MARSEILLE, France : Georges est enfin rentré chez lui vendredi, 18 jours après l'explosion mortelle d'un immeuble voisin, au coeur de Marseille. Et sa vie semble être resté sur pause: «Tout est impeccable, il y a même la table de Pâques qui est toujours dressée».
Drôle d'impression de revenir dans ce décor figé où tout avait été abandonné en l'état, quelques heures après l'explosion du 17 rue de Tivoli, un drame vraisemblablement dû au gaz, dans la nuit du 8 au 9 avril.
«Le choc, le bruit, les morts»: Georges, qui habite ce quartier «extraordinaire» depuis 50 ans, y repense.
En partant remplir le frigo, il croise une voisine qui rentre chez elle avec son mari, un peu plus bas dans la rue Jaubert: «Oh, Monsieur Georges, ça me fait un de ces effets de revenir», glisse cette dame âgée, un sanglot dans la voix. «Nous étions à Aix chez ma soeur, mais ça a été dur, je pensais à mes amis qui sont partis».
Parmi les huit victimes, un couple de trentenaires, mais surtout des figures historiques et âgées de ce quartier familial et animé.
Des banderoles «Marseille solidaire» endeuillées d'un bandeau noir ont été disposées aux entrées des rues proches.

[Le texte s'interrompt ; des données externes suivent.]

(* ===== verification/Payments.v ===== *)
(** * Recharge orders, confirmation, refunds and reconciliation
    (internal/commerce/orders.go, manual.go, channels.go, refunds.go,
    reconciliation.go, lifecycle.go [CloseOrder]; app.go [PaymentReceived])

    An order is credited at most once, whichever of the callback, the
    administrator or the reconciliation loop confirms it, and its refunds
    never exceed what was paid. *)

From S2P Require Import Prelude Tx GoStrings Calendar Money Rational PlanRules Schema Wallet Plans Quota Purchases.
From stdpp Require Import base gmap strings list.
From Stdlib Require Import Ascii String.
Local Open Scope string_scope.
Local Open Scope Z_scope.

(** ** Orders *)

Record Order := { O_ID : string; O_Channel : string; O_Amount : Z; O_Payable : Z; O_Fee : Z;
                  O_Status : string; O_URL : string; O_CreatedAt : Z }.

Definition scan_order (kr : string * order_row) : Order :=
  {| O_ID := kr.1; O_Channel := o_channel kr.2; O_Amount := o_amount kr.2; O_Payable := o_payable kr.2;
     O_Fee := 0; O_Status := o_status kr.2; O_URL := o_url kr.2; O_CreatedAt := o_created kr.2 |}.

(** [resolvePayable], without the display fields of the quote currency. *)
Definition resolvePayable (o : Order) : Order :=
  let payable := if O_Payable o <=? 0 then O_Amount o else O_Payable o in
  {| O_ID := O_ID o; O_Channel := O_Channel o; O_Amount := O_Amount o; O_Payable := payable;
     O_Fee := wrap64 (payable - O_Amount o); O_Status := O_Status o; O_URL := O_URL o; O_CreatedAt := O_CreatedAt o |}.

(** [Channel.Quote] *)
Definition Quote (feeBPS feeFixed amount : Z) : Z * Z :=
  let fee := wrap64 (Z.quot (wrap64 (amount * feeBPS)) 10000 + feeFixed) in
  let fee := if fee <? 0 then 0 else fee in
  (wrap64 (amount + fee), fee).

Definition reconciliationDelay : Z := 30 * second.
Definition reconciliationMaxDelay : Z := hour.

Definition scheduleReconciliation (order : string) : Tx DB unit :=
  now ← Now;
  INSERT Reconciliation order {| rk_attempts := 0; rk_next := UnixMilli (now + reconciliationDelay) |}.

Definition order_by_key (user key : string) : Tx DB (option (string * order_row)) :=
  SELECT_one Orders (fun _ o => String.eqb (o_user o) user && String.eqb (o_key o) key).

Definition new_order (user channel key url : string) (amount payable created : Z) : order_row :=
  {| o_user := user; o_channel := channel; o_amount := amount; o_payable := payable; o_status := "pending";
     o_url := url; o_created := created; o_key := key; o_tx := None |}.
Definition apply_config (c : Config) (s : diskState) : diskState :=
  let active := lease_ids (enabled_leases c) in
  set_cfg c (set_retired (stop_leases active (Retired s) (lease_ids (all_leases (Cfg s))))
    (set_leases (put_leases (Leases s) (enabled_leases c)) s)).

Definition add_usage (u : UsageRecord) (s : diskState) : diskState :=
  set_pending (Pending s ++ [u])%list
    (set_used (<[U_LeaseID u := used_of s (U_LeaseID u) + (U_UploadBytes u + U_DownloadBytes u)]> (Used s)) s).

(** A usage event; a lease it brings is kept even when the usage is then
    refused. *)
Definition apply_usage (usage : option UsageRecord) (brought : option NodeLease) (s : diskState) : res unit * diskState :=
  match usage with
  | None => (Err (ErrMsg "invalid WAL usage"), s)
  | Some u =>
      if String.eqb (U_ID u) "" || (U_UploadBytes u <? 0) || (U_DownloadBytes u <? 0)
         || (MaxInt64 - U_DownloadBytes u <? U_UploadBytes u)
      then (Err (ErrMsg "invalid WAL usage"), s) else
      if bool_decide (is_Some (Retired s !! U_LeaseID u)) then (Err (ErrMsg "WAL usage after retirement"), s) else
      match (match Leases s !! U_LeaseID u with
             | Some l => Some (l, s)
             | None => match brought with
                       | Some l => if String.eqb (NL_ID l) (U_LeaseID u)
                                   then Some (l, set_leases (<[U_LeaseID u := l]> (Leases s)) s) else None
                       | None => None
                       end
             end) with
      | None => (Err (ErrMsg "WAL lease missing"), s)
      | Some (l, s) =>
          if (NL_Bytes l - used_of s (U_LeaseID u) - creditLiability (Windows s) (U_LeaseID u)
              <? U_UploadBytes u + U_DownloadBytes u)
             || negb (String.eqb (U_NodeID u) (G_NodeID (Identity s)))
             || negb (String.eqb (U_EntitlementID u) (NL_EntitlementID l)) || (MaxPendingRecords <=? spool s)
          then (Err (ErrMsg "WAL quota/spool invariant violated"), s)
          else (Ok tt, add_usage u s)
      end
  end.

(** [applyCreditEvent] on the durable half of the state. *)
Definition apply_credit (e : stateEvent) (s : diskState) : res unit * diskState :=
  match validateCreditEvent s e, Ev_Window e with
  | Err err, _ => (Err err, s)
  | Ok _, None => (Ok tt, s)
  | Ok _, Some w =>
      if String.eqb (Kind e) "credit_reserve" then
        (Ok tt, set_windows (<[W_ID w := w]> (Windows s))
                  (set_leases (match Ev_Lease e with Some l => <[W_LeaseID w := l]> (Leases s) | None => Leases s end) s))
      else
        let s := match Ev_Usage e with
                 | Some u => set_pending (Pending s ++ [u])%list
                     (set_used (<[W_LeaseID w := used_of s (W_LeaseID w) + (U_UploadBytes u + U_DownloadBytes u)]> (Used s)) s)
                 | None => s
                 end in
        (Ok tt, set_windows (if W_Closed w then delete (W_ID w) (Windows s) else <[W_ID w := w]> (Windows s)) s)
  end.

Definition applyEvent (e : stateEvent) (s : diskState) : res unit * diskState :=
  let k := Kind e in
  if String.eqb k "credit_reserve" || String.eqb k "credit_progress" then apply_credit e s else
  if String.eqb k "usage" then apply_usage (Ev_Usage e) (Ev_Lease e) s else
  match validateEvent s e with
  | Err err => (Err err, s)
  | Ok _ =>
      (Ok tt,
       if String.eqb k "identity" then match Ev_Identity e with Some v => set_identity v s | None => s end else
       if String.eqb k "config" then match Ev_Config e with Some c => apply_config c s | None => s end else
       if String.eqb k "ack" then
         set_pending (List.filter (fun u => negb (bool_decide (U_ID u ∈ Ev_IDs e))) (Pending s)) s else
       if String.eqb k "retire" then
         if bool_decide (is_Some (Retired s !! Ev_LeaseID e)) then s
         else set_retired (<[Ev_LeaseID e := false]> (Retired s)) s else
       if String.eqb k "retire_ack" then set_retired (<[Ev_LeaseID e := true]> (Retired s)) s else s)
  end.

(** A batch of events, stopping at the first that is refused. *)
Fixpoint applyEvents (l : list stateEvent) (s : diskState) : res unit * diskState :=
  match l with
  | [] => (Ok tt, s)
  | e :: l => match applyEvent e s with
              | (Ok _, s) => applyEvents l s
              | (Err err, s) => (Err err, s)
              end
  end.

(** [pruneLeaseHistoryLocked]: confirmed retirements of expired leases that
    nothing refers to. *)
Definition referenced (s : diskState) (id : string) : bool :=
  bool_decide (id ∈ lease_ids (all_leases (Cfg s))) || existsb (fun u => String.eqb (U_LeaseID u) id) (Pending s)
  || bool_decide (id ∈ (W_LeaseID <$> (map_to_list (Windows s)).*2)).
Definition prunable (now : Z) (s : diskState) (id : string) (l : NodeLease) : bool :=
  default false (Retired s !! id) && negb (referenced s id) && negb (now <? NL_ExpiresAt l).
Definition kept (now : Z) (s : diskState) (id : string) : bool :=
  match Leases s !! id with Some l => negb (prunable now s id l) | None => true end.
Definition keep_ids {V} (p : string -> bool) (m : gmap string V) : gmap string V :=
  filter (fun kv => Is_true (p kv.1)) m.
Definition pruneLeaseHistory (now : Z) (s : diskState) : diskState :=
  set_retired (keep_ids (kept now s) (Retired s))
    (set_used (keep_ids (kept now s) (Used s)) (set_leases (keep_ids (kept now s) (Leases s)) s)).

(** ** Snapshot validation ([validateSnapshot])

    The source walks the windows in map order with running sums per lease,
    rule, account and pool.  What is added is never negative, so a running
    sum stays within its bound exactly when the final one does: the sums
    here are the final ones. *)
Definition snapshot_lease (s : diskState) (kl : string * NodeLease) : bool :=
  let '(id, l) := kl in
  negb (String.eqb id "" || negb (String.eqb id (NL_ID l)) || (NL_Bytes l <=? 0) || IsZero (NL_ExpiresAt l)
        || (used_of s id <? 0) || (NL_Bytes l <? used_of s id)).

Fixpoint snapshot_pending (s : diskState) (us : list UsageRecord) (ids : gset string) (spent : gmap string Z) : bool :=
  match us with
  | [] => true
  | u :: us =>
      match Leases s !! U_LeaseID u with
      | None => false
      | Some l =>
          if String.eqb (U_ID u) "" || bool_decide (U_ID u ∈ ids) || negb (ValidWindowMetadata u)
             || negb (String.eqb (U_NodeID u) (G_NodeID (Identity s))) || negb (String.eqb (U_EntitlementID u) (NL_EntitlementID l))
             || (U_UploadBytes u <? 0) || (U_DownloadBytes u <? 0) || (NL_Bytes l <? U_UploadBytes u)
             || (NL_Bytes l - U_UploadBytes u <? U_DownloadBytes u) || (U_EndedAt u <? U_StartedAt u)
             || (NL_ExpiresAt l <? U_EndedAt u)
          then false else
          let n := U_UploadBytes u + U_DownloadBytes u in
          let before := default 0 (spent !! NL_ID l) in
          if used_of s (NL_ID l) - before <? n then false
          else snapshot_pending s us ({[U_ID u]} ∪ ids) (<[NL_ID l := before + n]> spent)
      end
  end.

Definition snapshot_window (s : diskState) (kw : string * creditWindow) : bool :=
  let '(id, w) := kw in
  match Leases s !! W_LeaseID w with
  | None => false
  | Some l =>
      bool_decide (Retired s !! W_LeaseID w = None) && String.eqb (W_ID w) id && valid_window w && negb (W_Closed w)
      && negb ((0 <? W_Confirmed w) && (W_Sequence w =? 0)) && negb (W_Sequence w =? 2 ^ 64 - 1)
      && negb (NL_ExpiresAt l <? W_Until w)
      && (creditLiability (Windows s) (W_LeaseID w) <=? NL_Bytes l - used_of s (W_LeaseID w))
      && (user_total (Windows s) (W_UserID w) <=? maxAccountCredits)
      && (pool_count (Windows s) (W_RuleID w) (W_Upload w) <=? 2)
  end.

(** The limit of a rule is the largest its windows allow. *)
Definition rule_bound (ws : gmap string creditWindow) (rule : string) : Z :=
  foldr (fun w m => if String.eqb (W_RuleID w) rule then Z.max (rule_limit w) m else m) 0 (map_to_list ws).*2.

Definition validateSnapshot (s : diskState) : res unit :=
  if (MaxPendingRecords <? spool s) || (maxRetainedLeases <? Z.of_nat (size (Leases s)))
     || (maxRetainedLeases <? Z.of_nat (size (Used s))) || (maxRetainedLeases <? Z.of_nat (size (Retired s)))
  then Err (ErrMsg "durable state capacity exceeded") else
  if negb (forallb (snapshot_lease s) (map_to_list (Leases s))) then Err (ErrMsg "invalid durable lease budget") else
  if negb (forallb (fun kn => bool_decide (is_Some (Leases s !! kn.1))) (map_to_list (Used s)))
  then Err (ErrMsg "durable usage lease missing") else
  if negb (forallb (fun kn => bool_decide (is_Some (Leases s !! kn.1))) (map_to_list (Retired s)))
  then Err (ErrMsg "durable retirement lease missing") else
  if negb (snapshot_pending s (Pending s) ∅ ∅) then Err (ErrMsg "invalid durable pending usage") else
  if negb (forallb (snapshot_window s) (map_to_list (Windows s))) then Err (ErrMsg "invalid durable credit window") else
  if negb (forallb (fun kw => rule_total (Windows s) (W_RuleID kw.2) <=? rule_bound (Windows s) (W_RuleID kw.2)) (map_to_list (Windows s)))
  then Err (ErrMsg "durable credit responsibility exceeds rule bound") else Ok tt.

Rue de Tivoli, des agents continuent de déblayer les gravats au numéro 17, l'immeuble soufflé, et à celui du 15, qui s'est effondré dans la foulée. Un miroir toujours accroché au mur et une table en dessous témoignent de ces quotidiens fauchés. «Une plaie ouverte», reconnaît Georges.
Des armatures spectaculaires en métal surplombent désormais la rue et permettent à deux immeubles face à face de s'appuyer l'un sur l'autre pour tenir debout.
Vendredi, les autorités ont donné leur feu vert pour la réintégration de 19 immeubles dans deux rues perpendiculaires, soit 138 personnes sur les plus de 300 habitants évacués. «Aujourd'hui, une partie de la vie du quartier reprend», s'est félicité le maire divers gauche de la 2e ville de France, Benoît Payan.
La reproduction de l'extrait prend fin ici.